Lessors contract with customers for a variety of rental deals, primarily long-term leases that typically are five to eight years. They also manage third parties’ fleets for a fee, and provide per-diem leases in which a user pays a premium rate in exchange for freedom to return a box when it’s not needed. Used containers eventually are sold for prices that currently are about half the cost of a new box.
It’s a business model that yields steady results. Textainer, whose nearly 18 percent share of the leased-container market makes it the largest lessor, has been profitable for 25 consecutive years.
“Ship lines have a long asset cycle and a short revenue cycle. We have a short asset cycle and a long revenue cycle,” said Brian Sondey, CEO of TAL International. “We’ll never have the kind of profits the carriers had in 2010. But by the same token, we’ll never have the kind of losses they had in 2009.”
Stock prices of publicly traded lessors such as TAL, Textainer and CAI have slipped in recent weeks amid concerns that soft cargo demand will reduce carriers’ need for leased boxes. Some carriers, such as CSAV, have returned surplus equipment to lessors.
One possible cloud over lessors’ futures is the risk that a troubled carrier may go belly-up. But Sondey said lessors tend to be paid during carrier restructurings, partly because carriers need leased containers to operate. For most ship lines, he said, leased containers account for only 2 to 3 percent of operating costs.
Carriers are relying more heavily on leasing companies. Since the recession began, carriers’ traditional 60-40 ratio of owned-to-leased containers has slipped below 55-45. Lessors supplied 65 percent of new boxes in 2010 and are expected to account for more than 60 percent of orders this year.
Lessors don’t expect a quick return to carriers’ traditional ratio of owned-to-leased boxes. “I believe their thinking has changed,” Sondey said. “I think these guys are realizing how important money is. They’re directing their scarce capital toward financing their ships.”
High prices for new boxes have contributed to carriers’ lack of enthusiasm for container purchases. Box manufacturers’ prices peaked early this year at nearly $3,000 per dry 40-foot container. In recent weeks, they’ve retreated to about $2,400, but remain well above the $1,800 to $2,000 of a few years ago.
Used-container prices are about $1,400 per 40-footer.
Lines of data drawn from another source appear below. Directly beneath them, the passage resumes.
(* ===== verification/RecordManager.v ===== *)
(** * Rows of a table: src/storage/record_manager.hpp

    [RecordManager] is the codec on top of a heap file: rows in, record ids
    out.  The state is the heap file's. *)

From S2P Require Import Prelude Util Value RecordCodec SlottedPage PageManager PageStore BufferPool HeapFile.

Section record_manager.
Context {Pool : Type} `{PageStore Pool}.
Context (schema_ : Schema).
Abbreviation Heap := (Pool * HeapFile)%type.

Definition InsertRow (fuel : nat) (values : list Value) : M Heap (Result RecordId) :=
  match Encode schema_ values with
  | Err e => ret (Err e)
  | Ok bs =>
      if blen bs >? 65535 then
        ret (Err (InvalidArgument "InsertRow: encoded row exceeds 65535-byte codec limit"))
      else HeapFile.InsertRecord fuel bs
  end.

Definition GetRow (rid : RecordId) : M Heap (Result (list Value)) :=
  let! r := GetRecordBytes rid in
  match r with
  | Err e => ret (Err e)
  | Ok bs => ret (Decode schema_ bs)
  end.

Definition UpdateRow (fuel : nat) (rid : RecordId) (values : list Value) : M Heap (Result RecordId) :=
  match Encode schema_ values with
  | Err e => ret (Err e)
  | Ok bs =>
      if blen bs >? 65535 then
        ret (Err (InvalidArgument "UpdateRow: encoded row exceeds 65535-byte codec limit"))
      else UpdateRecord fuel rid bs
  end.

Definition DeleteRow (rid : RecordId) : M Heap Status := HeapFile.DeleteRecord rid.

(** [Scan]: a record that does not decode is skipped. *)
Definition ScanRows {A} (fuel : nat) (visitor : RecordId → list Value → A → A) (acc : A) : M Heap A :=
  Scan fuel (λ rid bs acc,
    match Decode schema_ bs with
    | Ok values => visitor rid values acc
    | Err _ => acc
    end) acc.
End record_manager.

(** The row a record id denotes. *)
Definition row_at {Pool} `{PageStoreView Pool} (schema : Schema) (st : Pool * HeapFile)
    (chain : list Z) (rid : RecordId) : option (list Value) :=
  match heap_get st chain rid with
  | Some bs => match Decode schema bs with Ok values => Some values | Err _ => None end
  | None => None
  end.

Section rows.
Context {Pool : Type} `{PageStoreSpec Pool}.
Context (schema : Schema) (Hcols : Forall column_wf schema) (Hne : schema ≠ []).
Implicit Types (s : Pool) (hf : HeapFile) (chain : list Z).

(** With at least one column an encoded row has at least one byte. *)
Lemma Encode_nonempty values bs : Encode schema values = Ok bs → 0 < blen bs.
Proof.
  intros E. destruct (Encode_shape schema values) as (bs' & E' & Hlen & _).
  { by eapply Encode_Ok_fits. }
  { done. }
  rewrite E in E'. injection E' as <-. cbv zeta in Hlen.
  assert (0 < NullBitmapBytes (ColumnCount schema)); [|lia].
  unfold NullBitmapBytes, ColumnCount. destruct schema; [done|]. simpl length.
  apply Z.div_str_pos. lia.
Qed.

Lemma row_at_encoded st chain rid values bs :
  Forall value_wf values → Encode schema values = Ok bs → heap_get st chain rid = rec_of bs →
  row_at schema st chain rid = Some values.
Proof.
  intros Hv E Hg. pose proof (Encode_nonempty _ _ E). unfold row_at. rewrite Hg. unfold rec_of.
  destruct (Z.eqb_spec (blen bs) 0); [lia|].
  pose proof (Decode_Encode schema values bs [] Hcols Hv E) as Hd. rewrite app_nil_r in Hd.
  by rewrite Hd.
Qed.

Lemma row_at_ext st chain st' chain' rid :
  heap_get st' chain' rid = heap_get st chain rid → row_at schema st' chain' rid = row_at schema st chain rid.
Proof. intros E. unfold row_at. by rewrite E. Qed.

Lemma GetRow_spec s hf chain rid values :
  heap_wf (s, hf) chain → row_at schema (s, hf) chain rid = Some values →
  ∃ s', GetRow schema rid (s, hf) = Some (Ok values, (s', hf)) ∧ ps_eqv s s'.
Proof.
  intros Hwf. unfold row_at. destruct (heap_get (s, hf) chain rid) as [bs|] eqn:Hg; [|done].
  intros Hd. destruct (heap_get_Some _ _ _ _ _ Hwf Hg) as (? & ? & _).
  destruct (GetRecordBytes_spec s hf chain rid) as (s' & E & _ & He); try done.
  exists s'. split; [|apply He]. unfold GetRow, bind. rewrite E, Hg.
  destruct (Decode schema bs); [|done]. by simplify_eq.
Qed.

(** Inserting a row of wf values.  A row that does not fit the schema is
    refused with the codec's error and nothing changes; one whose encoding
    fits a page gets a record id at which no record was, reading it back gives
    the values, and every other row stays; a larger one is refused and every
    row stays. *)
Theorem record_manager_insert_correct fuel s hf chain values :
  heap_wf (s, hf) chain → (length chain ≤ fuel)%nat → ps_count s < 2 ^ 31 - 1 →
  Forall value_wf values →
  ∃ r st' chain', InsertRow schema fuel values (s, hf) = Some (r, st') ∧ heap_wf st' chain' ∧
    outside_same (s, hf) st' chain ∧
    match r with
    | Ok rid =>
        row_fits schema values ∧ heap_get (s, hf) chain rid = None ∧
        (∃ st'', GetRow schema rid st' = Some (Ok values, st'')) ∧
        ∀ rid', rid' ≠ rid → row_at schema st' chain' rid' = row_at schema (s, hf) chain rid'
    | Err e =>
        ((¬ row_fits schema values ∧ code_ e = kInvalidArgument ∧ st' = (s, hf)) ∨
         (∃ bs, Encode schema values = Ok bs ∧ kPageSize - kHeaderSize - kSlotSize < blen bs)) ∧
        ∀ rid', row_at schema st' chain' rid' = row_at schema (s, hf) chain rid'
    end.
Proof.
  intros Hwf Hfuel Hlt Hv. unfold InsertRow.
  destruct (Encode schema values) as [bs|e] eqn:E.
  2: { exists (Err e), (s, hf), chain. split_and!; try done. left.
       assert (¬ row_fits schema values) as Hn.
       { intros Hfit. destruct (Encode_shape schema values Hfit Hcols) as (? & ? & _). congruence. }
       destruct (Encode_err _ _ Hn) as [msg Hm]. rewrite E in Hm. by injection Hm as ->. }
  pose proof (Encode_Ok_fits _ _ _ E) as Hfit.
  destruct (blen bs >? 65535) eqn:Hbig.
  { exists (Err (InvalidArgument "InsertRow: encoded row exceeds 65535-byte codec limit")), (s, hf), chain.
    split_and!; try done. right. exists bs. split; [done|]. zbool. page_lia. }
  destruct (InsertRecord_spec fuel s hf chain bs Hwf Hfuel Hlt) as
    (r & [s' hf'] & chain' & Er & Hwf' & _ & Hout & Hres).
  exists r, (s', hf'), chain'. split_and!; try done. destruct r as [rid|e]; simpl in Hres.
  - destruct Hres as (_ & _ & _ & Hnone & Hget & Hoth). split_and!; try done.
    + pose proof (row_at_encoded _ _ _ _ _ Hv E Hget) as Hrow.
      destruct (GetRow_spec s' hf' chain' rid values Hwf' Hrow) as (s2 & E2 & _). eauto.
    + intros rid' ?. apply row_at_ext. auto.
  - destruct Hres as (-> & Hlen & Hoth). split; [right; eauto|]. intros. by apply row_at_ext.
Qed.

(** Updating a row with values that fit the schema and encode to at most a
    page.  A row that is there is replaced: reading the returned id gives the
    new values, the old id no longer holds the old row, and every other row
    stays.  If the encoding is no longer than the old one the id stays. *)
Theorem record_manager_update_correct fuel s hf chain rid values bs old :
  heap_wf (s, hf) chain → (length chain ≤ fuel)%nat → ps_count s < 2 ^ 31 - 1 →
  Forall value_wf values → Encode schema values = Ok bs →
  blen bs ≤ kPageSize - kHeaderSize - kSlotSize → heap_get (s, hf) chain rid = Some old →
  ∃ new st' chain', UpdateRow schema fuel rid values (s, hf) = Some (Ok new, st') ∧
    heap_wf st' chain' ∧ (blen bs ≤ blen old → new = rid) ∧
    (∃ st'', GetRow schema new st' = Some (Ok values, st'')) ∧
    (new = rid ∨ row_at schema st' chain' rid = None) ∧
    ∀ rid', rid' ≠ rid → rid' ≠ new → row_at schema st' chain' rid' = row_at schema (s, hf) chain rid'.
Proof.
  intros Hwf Hfuel Hlt Hv E Hlen Hold. unfold UpdateRow. rewrite E.
  destruct (blen bs >? 65535) eqn:Hbig; [zbool; page_lia|].
  destruct (heap_get_Some _ _ _ _ _ Hwf Hold) as (Hin & Hs & _).
  destruct (UpdateRecord_spec fuel s hf chain rid bs Hwf Hin Hs Hfuel Hlt) as
    (r & [s' hf'] & chain' & Er & Hwf' & _ & _ & Hres).
  rewrite Hold in Hres.
  assert (∀ new, heap_get (s', hf') chain' new = rec_of bs →
            ∃ st'', GetRow schema new (s', hf') = Some (Ok values, st'')) as Hread.
  { intros new Hget. pose proof (row_at_encoded _ _ _ _ _ Hv E Hget) as Hrow.
    destruct (GetRow_spec s' hf' chain' new values Hwf' Hrow) as (s2 & E2 & _). eauto. }
  case_decide as Hsmall.
  - destruct Hres as (-> & _ & _ & Hget & Hoth). exists rid, (s', hf'), chain'.
    split_and!; try done; [by apply Hread|by left|]. intros. apply row_at_ext. auto.
  - destruct Hres as (s1 & Hwf1 & Hn1 & Hoth1 & Hins).
    destruct r as [new|e]; simpl in Hins; [|destruct Hins as (_ & ? & _); unfold max_record in *; lia].
    destruct Hins as (_ & _ & _ & _ & Hget & Hoth). exists new, (s', hf'), chain'.
    split; [done|]. split; [done|]. split; [by intros ?|]. split; [by apply Hread|]. split.
    + destruct (decide (new = rid)) as [->|Hnew]; [by left|right]. unfold row_at. by rewrite Hoth, Hn1.
    + intros rid' ??. apply row_at_ext. by rewrite Hoth, Hoth1.
Qed.
End rows.

Lemma record_manager_insert_correct_witness :
  ∃ rid st', InsertRow sample_schema 1 sample_row sample_heap = Some (Ok rid, st') ∧
    ∃ st'', GetRow sample_schema rid st' = Some (Ok sample_row, st'').
Proof.
  destruct sample_heap_wf as (Hwf & Hc & _). destruct sample_heap as [s hf].
  destruct (record_manager_insert_correct sample_schema sample_schema_wf ltac:(done) 1 s hf [3] sample_row Hwf)
    as (r & st' & chain' & E & _ & _ & Hr).
  - simpl. lia.
  - cbn [fst] in Hc. rewrite Hc. lia.
  - apply sample_row_wf.
  - assert (∃ bs, Encode sample_schema sample_row = Ok bs ∧ blen bs ≤ 4080) as (bs & Eb & Hb).
    { eexists. split; [vm_compute; reflexivity|vm_compute; discriminate]. }
    destruct r as [rid|e].
    + destruct Hr as (_ & _ & Hg & _). eauto.
    + exfalso. destruct Hr as [[(Hn & _)|(bs' & Eb' & Hbig)] _].
      * apply Hn. by eapply Encode_Ok_fits.
      * rewrite Eb in Eb'. injection Eb' as <-. unfold kPageSize, kHeaderSize, kSlotSize in *. lia.
Defined.

Lemma record_manager_update_correct_witness :
  ∃ new st', UpdateRow sample_schema 1 (mkRid 3 0) sample_row sample_heap = Some (Ok new, st') ∧
    ∃ st'', GetRow sample_schema new st' = Some (Ok sample_row, st'').
Proof.
  destruct sample_heap_wf as (Hwf & Hc & Hg). destruct sample_heap as [s hf].
  assert (∃ bs, Encode sample_schema sample_row = Ok bs ∧ blen bs ≤ 4080) as (bs & Eb & Hb).
  { eexists. split; [vm_compute; reflexivity|vm_compute; discriminate]. }
  destruct (record_manager_update_correct sample_schema sample_schema_wf ltac:(done) 1 s hf [3]
    (mkRid 3 0) sample_row bs sample_record Hwf) as (new & st' & chain' & E & _ & _ & Hget & _).
  - simpl. lia.
  - cbn [fst] in Hc. rewrite Hc. lia.
  - apply sample_row_wf.
  - exact Eb.
  - unfold kPageSize, kHeaderSize, kSlotSize. lia.
  - exact Hg.
  - eauto.
Defined.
Most secondhand equipment is used for storage or for one-way shipments to remote locations from where the container isn’t likely to be returned.
Prices for new equipment spiked after a dearth of orders forced Chinese container factories, which produce almost all new boxes, to close during the recession. Shippers and carriers encountered container shortages last year when cargo demand revived faster than container production.
Production has returned to an estimated 3.5 million 20-foot equivalent units this year, close to pre-recession volumes. Current production, combined with factories’ inventories, is expected to keep pace with expected demand during the next two years, ocean shipping research analyst Alphaliner said in a recent report.
When cargo demand slackened and box manufacturers’ inventories rose this summer, leasing companies quickly reduced orders for dry containers. Textainer didn’t order any dry cargo containers between July and September.
Lessors continue to add refrigerated containers. SeaCube has ordered $400 million in new equipment, mostly reefers, this year. Carriers and lessors expect demand for refrigerated containers to grow as conventional ships are retired and emerging nations develop appetites for meat and fresh produce.